§ TASK PROMPT:
Among the lines below, keep only those from the one containing "destruct (parse_steps (steps" through the one containing "#[global] Program Instance plan_invariant", and reproduce them exactly.
- - - - - - -
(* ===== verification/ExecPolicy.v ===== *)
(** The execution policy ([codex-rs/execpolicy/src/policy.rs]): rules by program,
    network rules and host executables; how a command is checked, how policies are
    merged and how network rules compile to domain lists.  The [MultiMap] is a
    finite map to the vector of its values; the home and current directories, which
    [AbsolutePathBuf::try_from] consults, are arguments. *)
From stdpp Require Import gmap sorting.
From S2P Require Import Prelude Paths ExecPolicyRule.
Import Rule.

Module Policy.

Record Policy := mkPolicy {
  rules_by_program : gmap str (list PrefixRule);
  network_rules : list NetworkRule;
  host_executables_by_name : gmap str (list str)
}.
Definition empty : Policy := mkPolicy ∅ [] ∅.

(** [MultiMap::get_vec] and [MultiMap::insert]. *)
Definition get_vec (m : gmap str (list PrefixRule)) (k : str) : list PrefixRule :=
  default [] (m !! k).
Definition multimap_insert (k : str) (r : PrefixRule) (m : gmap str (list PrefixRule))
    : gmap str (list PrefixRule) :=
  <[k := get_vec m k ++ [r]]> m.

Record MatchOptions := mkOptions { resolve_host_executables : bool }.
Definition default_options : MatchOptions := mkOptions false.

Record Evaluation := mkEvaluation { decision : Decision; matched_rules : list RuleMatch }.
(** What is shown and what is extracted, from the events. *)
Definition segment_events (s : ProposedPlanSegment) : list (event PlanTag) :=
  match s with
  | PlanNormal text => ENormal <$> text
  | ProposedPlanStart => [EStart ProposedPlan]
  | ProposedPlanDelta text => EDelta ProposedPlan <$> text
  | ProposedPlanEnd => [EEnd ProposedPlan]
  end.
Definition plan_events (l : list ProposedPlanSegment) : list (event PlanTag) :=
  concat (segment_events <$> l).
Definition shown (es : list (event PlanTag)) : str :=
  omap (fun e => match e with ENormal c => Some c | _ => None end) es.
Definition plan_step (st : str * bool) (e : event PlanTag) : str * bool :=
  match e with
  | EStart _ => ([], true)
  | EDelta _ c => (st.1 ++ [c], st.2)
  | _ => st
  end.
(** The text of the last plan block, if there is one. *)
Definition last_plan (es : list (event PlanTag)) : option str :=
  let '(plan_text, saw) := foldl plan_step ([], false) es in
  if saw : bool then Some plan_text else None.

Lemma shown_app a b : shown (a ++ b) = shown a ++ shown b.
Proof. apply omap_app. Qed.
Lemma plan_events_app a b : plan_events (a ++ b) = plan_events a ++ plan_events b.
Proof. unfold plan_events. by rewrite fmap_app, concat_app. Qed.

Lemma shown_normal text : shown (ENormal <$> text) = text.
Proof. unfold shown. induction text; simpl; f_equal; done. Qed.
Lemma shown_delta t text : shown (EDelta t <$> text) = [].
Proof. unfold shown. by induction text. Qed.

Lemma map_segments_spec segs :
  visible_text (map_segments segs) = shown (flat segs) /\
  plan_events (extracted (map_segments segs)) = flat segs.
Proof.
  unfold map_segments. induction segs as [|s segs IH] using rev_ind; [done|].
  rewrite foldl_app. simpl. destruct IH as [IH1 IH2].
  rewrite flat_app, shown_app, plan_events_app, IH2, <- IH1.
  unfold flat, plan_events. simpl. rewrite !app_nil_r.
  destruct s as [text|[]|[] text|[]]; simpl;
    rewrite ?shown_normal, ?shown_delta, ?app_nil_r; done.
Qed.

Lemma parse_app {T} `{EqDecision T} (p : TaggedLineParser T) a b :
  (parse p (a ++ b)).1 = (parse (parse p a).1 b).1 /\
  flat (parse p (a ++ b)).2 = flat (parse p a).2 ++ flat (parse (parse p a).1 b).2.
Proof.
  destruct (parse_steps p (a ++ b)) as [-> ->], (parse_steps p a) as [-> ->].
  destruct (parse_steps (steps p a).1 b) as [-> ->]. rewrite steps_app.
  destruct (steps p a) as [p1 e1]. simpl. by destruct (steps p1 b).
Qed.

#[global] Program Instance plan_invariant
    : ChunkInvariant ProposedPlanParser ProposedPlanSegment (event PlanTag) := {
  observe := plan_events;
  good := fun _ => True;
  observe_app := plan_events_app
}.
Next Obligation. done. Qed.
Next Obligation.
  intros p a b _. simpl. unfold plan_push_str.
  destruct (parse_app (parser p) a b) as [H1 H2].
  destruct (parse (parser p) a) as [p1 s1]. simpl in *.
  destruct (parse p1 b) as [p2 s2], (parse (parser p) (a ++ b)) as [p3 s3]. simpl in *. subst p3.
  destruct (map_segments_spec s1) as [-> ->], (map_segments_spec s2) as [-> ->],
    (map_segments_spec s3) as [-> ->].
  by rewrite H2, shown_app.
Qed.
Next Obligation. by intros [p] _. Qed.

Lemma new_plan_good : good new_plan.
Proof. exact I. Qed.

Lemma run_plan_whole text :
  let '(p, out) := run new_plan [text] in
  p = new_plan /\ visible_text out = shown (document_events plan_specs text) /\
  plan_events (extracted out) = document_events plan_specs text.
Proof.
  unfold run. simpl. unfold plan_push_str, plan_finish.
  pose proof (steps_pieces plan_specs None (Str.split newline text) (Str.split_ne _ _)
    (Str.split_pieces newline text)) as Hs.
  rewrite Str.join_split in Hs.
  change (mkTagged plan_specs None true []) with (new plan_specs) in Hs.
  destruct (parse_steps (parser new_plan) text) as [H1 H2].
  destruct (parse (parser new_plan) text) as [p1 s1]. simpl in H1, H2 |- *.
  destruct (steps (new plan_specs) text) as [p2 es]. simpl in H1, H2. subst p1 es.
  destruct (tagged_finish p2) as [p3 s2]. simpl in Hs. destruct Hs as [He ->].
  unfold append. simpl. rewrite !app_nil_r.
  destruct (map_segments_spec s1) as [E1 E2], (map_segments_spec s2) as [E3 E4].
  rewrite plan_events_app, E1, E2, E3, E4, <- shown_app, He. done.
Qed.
- - - - - - -
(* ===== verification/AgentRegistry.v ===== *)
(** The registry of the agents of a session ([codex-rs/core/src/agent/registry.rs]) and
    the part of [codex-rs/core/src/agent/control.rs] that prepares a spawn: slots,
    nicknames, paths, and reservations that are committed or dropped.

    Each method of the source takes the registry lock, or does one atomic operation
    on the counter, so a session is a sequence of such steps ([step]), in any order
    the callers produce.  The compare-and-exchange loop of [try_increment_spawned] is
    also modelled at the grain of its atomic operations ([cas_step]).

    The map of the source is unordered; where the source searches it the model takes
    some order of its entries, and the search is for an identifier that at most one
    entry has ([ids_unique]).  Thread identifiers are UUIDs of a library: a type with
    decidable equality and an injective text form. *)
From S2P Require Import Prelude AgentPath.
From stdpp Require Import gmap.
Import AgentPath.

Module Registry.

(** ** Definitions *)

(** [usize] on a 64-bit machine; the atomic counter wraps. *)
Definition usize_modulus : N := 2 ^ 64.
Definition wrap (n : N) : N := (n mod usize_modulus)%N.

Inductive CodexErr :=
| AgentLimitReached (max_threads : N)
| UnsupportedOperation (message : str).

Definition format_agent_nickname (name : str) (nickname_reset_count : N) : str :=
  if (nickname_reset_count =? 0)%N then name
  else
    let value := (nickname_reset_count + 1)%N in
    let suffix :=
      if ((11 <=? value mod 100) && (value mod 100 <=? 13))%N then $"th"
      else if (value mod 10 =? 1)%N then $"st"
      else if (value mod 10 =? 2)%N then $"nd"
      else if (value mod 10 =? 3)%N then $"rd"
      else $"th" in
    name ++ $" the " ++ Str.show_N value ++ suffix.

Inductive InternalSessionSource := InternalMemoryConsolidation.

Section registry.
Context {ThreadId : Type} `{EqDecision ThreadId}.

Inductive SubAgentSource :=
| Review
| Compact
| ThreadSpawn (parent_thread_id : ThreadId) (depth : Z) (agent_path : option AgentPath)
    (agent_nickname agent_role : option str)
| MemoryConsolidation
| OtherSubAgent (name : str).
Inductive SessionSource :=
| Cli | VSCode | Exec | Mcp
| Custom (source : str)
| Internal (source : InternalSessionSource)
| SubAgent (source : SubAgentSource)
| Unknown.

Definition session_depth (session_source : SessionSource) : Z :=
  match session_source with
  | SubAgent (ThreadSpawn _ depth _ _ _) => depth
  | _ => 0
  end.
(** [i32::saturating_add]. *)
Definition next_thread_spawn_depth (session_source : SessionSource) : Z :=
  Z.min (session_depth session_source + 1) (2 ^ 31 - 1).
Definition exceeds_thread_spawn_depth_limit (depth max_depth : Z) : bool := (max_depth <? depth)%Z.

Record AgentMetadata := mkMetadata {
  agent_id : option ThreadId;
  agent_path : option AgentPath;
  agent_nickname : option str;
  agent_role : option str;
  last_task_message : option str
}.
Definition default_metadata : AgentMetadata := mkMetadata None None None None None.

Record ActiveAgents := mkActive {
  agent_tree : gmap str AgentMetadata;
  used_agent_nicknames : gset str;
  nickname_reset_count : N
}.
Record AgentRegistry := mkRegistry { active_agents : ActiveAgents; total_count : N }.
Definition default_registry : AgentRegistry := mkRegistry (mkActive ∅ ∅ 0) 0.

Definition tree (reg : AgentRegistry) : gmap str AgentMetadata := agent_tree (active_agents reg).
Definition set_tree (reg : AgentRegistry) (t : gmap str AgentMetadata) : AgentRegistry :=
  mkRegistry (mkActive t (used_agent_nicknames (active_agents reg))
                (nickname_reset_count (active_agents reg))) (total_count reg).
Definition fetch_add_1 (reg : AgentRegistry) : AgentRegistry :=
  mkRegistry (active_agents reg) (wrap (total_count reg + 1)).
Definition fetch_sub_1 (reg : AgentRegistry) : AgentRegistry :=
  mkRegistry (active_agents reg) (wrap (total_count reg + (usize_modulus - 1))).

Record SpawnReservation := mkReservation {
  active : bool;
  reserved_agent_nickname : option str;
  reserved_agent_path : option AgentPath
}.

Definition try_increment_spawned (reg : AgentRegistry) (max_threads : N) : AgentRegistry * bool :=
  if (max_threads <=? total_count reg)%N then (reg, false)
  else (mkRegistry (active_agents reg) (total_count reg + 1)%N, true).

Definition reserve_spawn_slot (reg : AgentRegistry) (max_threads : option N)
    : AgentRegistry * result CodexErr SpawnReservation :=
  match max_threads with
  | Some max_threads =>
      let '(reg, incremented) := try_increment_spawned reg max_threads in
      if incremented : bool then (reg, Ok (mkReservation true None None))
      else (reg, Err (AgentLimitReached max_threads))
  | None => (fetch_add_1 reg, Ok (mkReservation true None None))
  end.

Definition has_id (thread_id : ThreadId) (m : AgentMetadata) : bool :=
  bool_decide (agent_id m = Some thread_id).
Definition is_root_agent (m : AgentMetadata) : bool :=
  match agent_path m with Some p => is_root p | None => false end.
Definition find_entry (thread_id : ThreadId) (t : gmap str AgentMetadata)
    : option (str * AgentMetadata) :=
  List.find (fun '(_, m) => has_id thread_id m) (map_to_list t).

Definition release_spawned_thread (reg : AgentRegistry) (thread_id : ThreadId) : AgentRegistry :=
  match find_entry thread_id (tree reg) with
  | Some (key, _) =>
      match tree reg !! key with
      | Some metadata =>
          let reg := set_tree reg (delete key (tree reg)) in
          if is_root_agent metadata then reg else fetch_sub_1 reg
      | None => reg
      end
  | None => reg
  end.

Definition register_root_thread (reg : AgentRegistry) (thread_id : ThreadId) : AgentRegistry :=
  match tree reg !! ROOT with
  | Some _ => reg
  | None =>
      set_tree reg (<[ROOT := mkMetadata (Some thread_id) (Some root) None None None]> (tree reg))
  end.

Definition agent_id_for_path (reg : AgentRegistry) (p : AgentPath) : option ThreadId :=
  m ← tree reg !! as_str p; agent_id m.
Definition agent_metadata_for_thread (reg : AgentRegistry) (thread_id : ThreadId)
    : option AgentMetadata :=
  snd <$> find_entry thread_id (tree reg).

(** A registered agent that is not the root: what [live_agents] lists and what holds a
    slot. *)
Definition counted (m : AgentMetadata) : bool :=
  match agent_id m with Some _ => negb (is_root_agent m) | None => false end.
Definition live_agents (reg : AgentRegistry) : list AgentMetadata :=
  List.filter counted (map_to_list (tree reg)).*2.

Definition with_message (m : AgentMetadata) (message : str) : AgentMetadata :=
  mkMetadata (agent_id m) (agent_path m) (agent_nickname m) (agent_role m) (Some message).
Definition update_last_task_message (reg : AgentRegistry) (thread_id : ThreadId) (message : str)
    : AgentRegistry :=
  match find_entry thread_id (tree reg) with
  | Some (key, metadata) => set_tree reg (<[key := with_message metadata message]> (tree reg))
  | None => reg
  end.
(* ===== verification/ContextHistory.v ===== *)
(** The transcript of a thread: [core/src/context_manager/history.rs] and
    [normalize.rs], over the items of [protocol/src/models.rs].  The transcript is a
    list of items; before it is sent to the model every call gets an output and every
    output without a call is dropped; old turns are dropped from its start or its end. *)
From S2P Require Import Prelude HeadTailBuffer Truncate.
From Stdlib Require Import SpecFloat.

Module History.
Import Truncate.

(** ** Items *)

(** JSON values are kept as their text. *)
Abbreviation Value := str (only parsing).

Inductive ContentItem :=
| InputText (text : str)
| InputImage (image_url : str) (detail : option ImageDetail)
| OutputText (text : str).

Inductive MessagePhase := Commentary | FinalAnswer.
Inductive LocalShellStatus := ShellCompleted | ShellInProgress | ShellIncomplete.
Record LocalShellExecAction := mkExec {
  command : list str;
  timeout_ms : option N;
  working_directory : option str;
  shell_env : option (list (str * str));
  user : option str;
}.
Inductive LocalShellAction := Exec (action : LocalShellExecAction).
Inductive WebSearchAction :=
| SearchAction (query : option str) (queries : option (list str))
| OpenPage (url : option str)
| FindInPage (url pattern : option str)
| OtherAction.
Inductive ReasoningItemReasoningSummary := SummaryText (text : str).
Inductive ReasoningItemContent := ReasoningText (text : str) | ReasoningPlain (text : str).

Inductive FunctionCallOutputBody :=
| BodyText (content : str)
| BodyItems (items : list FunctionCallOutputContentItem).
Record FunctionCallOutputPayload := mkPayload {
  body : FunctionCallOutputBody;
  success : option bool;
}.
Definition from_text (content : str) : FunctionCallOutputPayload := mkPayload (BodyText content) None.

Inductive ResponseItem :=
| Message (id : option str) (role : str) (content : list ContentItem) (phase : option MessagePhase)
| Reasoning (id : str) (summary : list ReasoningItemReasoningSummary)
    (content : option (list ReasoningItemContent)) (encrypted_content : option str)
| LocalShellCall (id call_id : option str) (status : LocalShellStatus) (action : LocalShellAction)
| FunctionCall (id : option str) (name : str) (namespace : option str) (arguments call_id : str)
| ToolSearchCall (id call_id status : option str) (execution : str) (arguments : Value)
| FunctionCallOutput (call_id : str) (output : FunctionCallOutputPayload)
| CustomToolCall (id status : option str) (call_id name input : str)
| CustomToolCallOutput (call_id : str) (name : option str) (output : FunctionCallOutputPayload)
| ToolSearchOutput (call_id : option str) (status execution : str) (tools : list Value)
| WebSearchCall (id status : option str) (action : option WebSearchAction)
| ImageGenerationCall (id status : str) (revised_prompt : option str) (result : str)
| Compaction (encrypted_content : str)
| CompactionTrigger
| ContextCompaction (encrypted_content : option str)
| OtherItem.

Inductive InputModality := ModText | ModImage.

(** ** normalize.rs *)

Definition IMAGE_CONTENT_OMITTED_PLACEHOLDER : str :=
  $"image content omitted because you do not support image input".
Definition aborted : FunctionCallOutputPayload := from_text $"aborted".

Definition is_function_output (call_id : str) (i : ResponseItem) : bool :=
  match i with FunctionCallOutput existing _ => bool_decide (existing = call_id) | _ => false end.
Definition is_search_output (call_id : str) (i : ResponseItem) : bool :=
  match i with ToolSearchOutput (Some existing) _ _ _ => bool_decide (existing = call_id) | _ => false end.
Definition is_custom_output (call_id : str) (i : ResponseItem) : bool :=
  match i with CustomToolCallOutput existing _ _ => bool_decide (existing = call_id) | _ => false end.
- - - - - - -
§ RESPONSE BELOW:
  destruct (parse_steps (steps p a).1 b) as [-> ->]. rewrite steps_app.
  destruct (steps p a) as [p1 e1]. simpl. by destruct (steps p1 b).
Qed.

#[global] Program Instance plan_invariant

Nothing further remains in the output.